Het vorenstaande brengt geen verandering in de vastgestelde wijze van verdeling, maar heeft wel invloed op de overbedeling van [eiser] . Immers, na voormelde correctie leidt de vastgestelde wijze van verdeling er na verrekening toe dat [gedaagde] een vordering uit overbedeling op [eiser] heeft van (72.984,73 + € 609,41 = € 73.594,14 : 2 =) € 36.797,07 (vgl. r.o. 3.68 en r.o. 3.73 vonnis van 24 november 2021).
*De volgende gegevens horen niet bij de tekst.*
(** backend/app/auth.py [_parse_admin_password_hash] *)
Definition _parse_admin_password_hash (password_hash : option string) : option (N * string * string) :=
  match password_hash with
  | None => None
  | Some h =>
      let value := strip h in
      if negb (truthy value) then None else
      match hash_pattern value with
      | None => None
      | Some (iterations, salt, digest) =>
          match py_int iterations with
          | Err _ => None
          | Ok n => if (n <? MIN_ADMIN_PASSWORD_HASH_ITERATIONS)%N then None
                    else Some (n, salt, lower digest)
          end
      end
  end.

(** backend/app/auth.py [is_supported_admin_password_hash] *)
Definition is_supported_admin_password_hash (h : option string) : bool :=
  bool_decide (is_Some (_parse_admin_password_hash h)).

(** The largest iteration count [pbkdf2_hmac] takes (a C [int]); above it
    the call raises and the [except] of the verifier answers [False]. *)
Definition INT_MAX : N := 2 ^ 31 - 1.

(** backend/app/auth.py [verify_admin_password] *)
Definition verify_admin_password (password : option string) (password_hash : option string) : bool :=
  match password with
  | None => false
  | Some p =>
      truthy p &&
      match _parse_admin_password_hash password_hash with
      | None => false
      | Some (iterations, salt, expected) =>
          (iterations <=? INT_MAX)%N
          && String.eqb (hex_of (pbkdf2_hmac (utf8 p) (utf8 salt) iterations)) expected
      end
  end.
Lemma sign_in_related t used d st now id tries csrf operator mode org r :
  related t used d st → t = reading now → id ∉ used → call_ok (SignIn now id tries csrf operator mode org r) →
  ∃ s d' st', memory_call ttl_seconds d (SignIn now id tries csrf operator mode org r) = (Signed s, d')
    ∧ durable_call ttl_seconds st (SignIn now id tries csrf operator mode org r) = Ok (Signed s, st')
    ∧ related t (id :: used) d' st'.
Proof.
  intros [Hd Hs Hr Hv Hc] -> Hid (Hi & Hti & Htok & Htcsrf & Hop & Hmode).
  assert (Hrow : table st !! hash_session_id id = None).
  { destruct (table st !! hash_session_id id) eqn:E; [|done]. by apply Hr in E. }
  assert (Hget : dict_get id d = None).
  { destruct (dict_get id d) eqn:E; [|done]. by apply Hs in E as [_ E]. }
  set (row := SessionRow (hash_csrf_token csrf) operator mode (reading now) (reading now)
                (reading now + seconds (Z.max 1 ttl_seconds)) None None None None org r).
  exists (row_session id csrf row), (dict_set id (row_session id csrf row) d),
    (cached id csrf (with_table (<[hash_session_id id := row]> (table st)) st)).
  assert (Hmem : Session.Session id csrf operator (Auth._now now)
            (plus_seconds (Auth._now now) (Session.ttl ttl_seconds)) mode org r = row_session id csrf row).
  { unfold row_session, row. cbn. by rewrite from_timestamp_utc, from_timestamp_plus_utc. }
  split; [|split].
  - cbn [memory_call]. unfold Session.create_admin_session, Session._unique_session_id. cbn [take first_match].
    rewrite Hget. cbn [is_Some]. rewrite bool_decide_false by (by intros [? ?]). cbn [negb default].
    by rewrite <- Hmem.
  - cbn [durable_call]. unfold create_admin_session, _unique_session_id. cbn [take first_match fst snd].
    unfold AuthState.get_session, live_row. cbn. rewrite Hti. cbn. rewrite Hrow. cbn.
    unfold create_session, _require_non_blank. rewrite Hti, Htcsrf, Hop, Hmode. cbn.
    rewrite !timestamp_now, timestamp_plus. done.
  - split.
    + by apply dict_set_ok.
    + intros i s. rewrite dict_get_set. destruct (String.eqb_spec id i) as [<-|].
      * intros [= <-]. split; [done|left].
      * intros [? ?]%Hs. split; [done|by right].
    + intros i row' Hii. cbn. destruct (decide (hash_session_id id = hash_session_id i)) as [E|E].
      * apply Hids in E as ->; try done. left.
      * rewrite lookup_insert_ne by done. right. by eapply Hr.
    + intros i Hii. rewrite view_dict_set. unfold durable_view. cbn.
      destruct (String.eqb_spec id i) as [<-|Hne].
      * rewrite lookup_insert_eq. cbn. rewrite dict_get_set, String.eqb_refl. unfold live. cbn.
        unfold instant. cbn. rewrite Z.sub_0_r.
        destruct (Z.leb_spec (reading now + seconds (Z.max 1 ttl_seconds)) (reading now)),
          (Z.ltb_spec (reading now) (reading now + seconds (Z.max 1 ttl_seconds))); try done; lia.
      * rewrite lookup_insert_ne by (intros E; apply Hne; by apply Hids).
        rewrite dict_get_set. destruct (String.eqb_spec id i); [done|]. by rewrite Hv.
    + intros i row' Hii. cbn. rewrite dict_get_set. destruct (String.eqb_spec id i) as [<-|Hne].
      * rewrite lookup_insert_eq. intros [= <-] _. exists csrf. by repeat split.
      * rewrite lookup_insert_ne by (intros E; apply Hne; by apply Hids). by apply Hc.
Qed.

(** Dropping an identifier from the dictionary and the cache, when the table
    opens nothing for it. *)
Lemma drop_related t used d st i (keep : bool) :
  related t used d st → i ∈ ids → durable_view t st i = None →
  related t used (if keep then d else dict_pop i d) (uncached i st).
Proof.
  intros [Hd Hs Hr Hv Hc] Hi Hnone. split.
  - destruct keep; [done|by apply dict_pop_ok].
  - intros j s. destruct keep; [apply Hs|]. rewrite dict_get_pop. case_match; [done|apply Hs].
  - apply Hr.
  - intros j Hj. assert (Hm : memory_view t (if keep then d else dict_pop i d) j = memory_view t d j).
    { destruct keep; [done|]. rewrite view_popped. destruct (String.eqb_spec i j) as [<-|]; [|done].
      by rewrite Hv. }
    rewrite Hm, Hv by done. unfold durable_view. cbn. rewrite dict_get_pop.
    destruct (String.eqb_spec i j) as [<-|]; [|done].
    unfold durable_view in Hnone. destruct (table st !! _) as [row|]; [|done]. cbn in *.
    by destruct (live t row).
  - intros j row Hj Hrow Hl. cbn in Hrow |- *. rewrite dict_get_pop. destruct (String.eqb_spec i j) as [<-|].
    + unfold durable_view in Hnone. rewrite Hrow in Hnone. cbn in Hnone. by rewrite Hl in Hnone.
    + by apply (Hc j row).
Qed.

Lemma compare_digest_comm a b : compare_digest a b = compare_digest b a.
Proof. unfold compare_digest. by rewrite andb_comm, String.eqb_sym. Qed.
Rekening houdend met het bij dat vonnis toegewezen voorschot van € 36.386,57 op hetgeen [eiser] uit hoofde van overbedeling aan [gedaagde] verschuldigd zou zijn, leidt dit tot na te melden veroordeling.
proceskosten
2.14.
Omdat de maatschap en dus ook het geschil over de verdeling van de maatschap voortvloeit uit de familierelatie tussen partijen en daarnaast ieder van partijen deels in het ongelijk is gesteld zullen de proceskosten tussen hen worden gecompenseerd, in die zin dat iedere partij de eigen kosten draagt.

3.De beslissing

De rechtbank
3.1.
veroordeelt [eiser] wegens overbedeling tot betaling aan [gedaagde] van
€ 36.797,07, te verminderen met hetgeen [eiser] als voorschot daarop reeds aan [gedaagde] heeft voldaan uit hoofde van het vonnis van 24 november 2021;
3.2.
verklaart dit vonnis tot zover uitvoerbaar bij voorraad;
3.3.
bepaalt dat ieder van partijen de eigen proceskosten draagt;
3.4.
wijst het meer of anders gevorderde af.
Dit vonnis is gewezen door mr. M. de Geus. Het is door de rolrechter ondertekend en uitgesproken op 20 april 2022.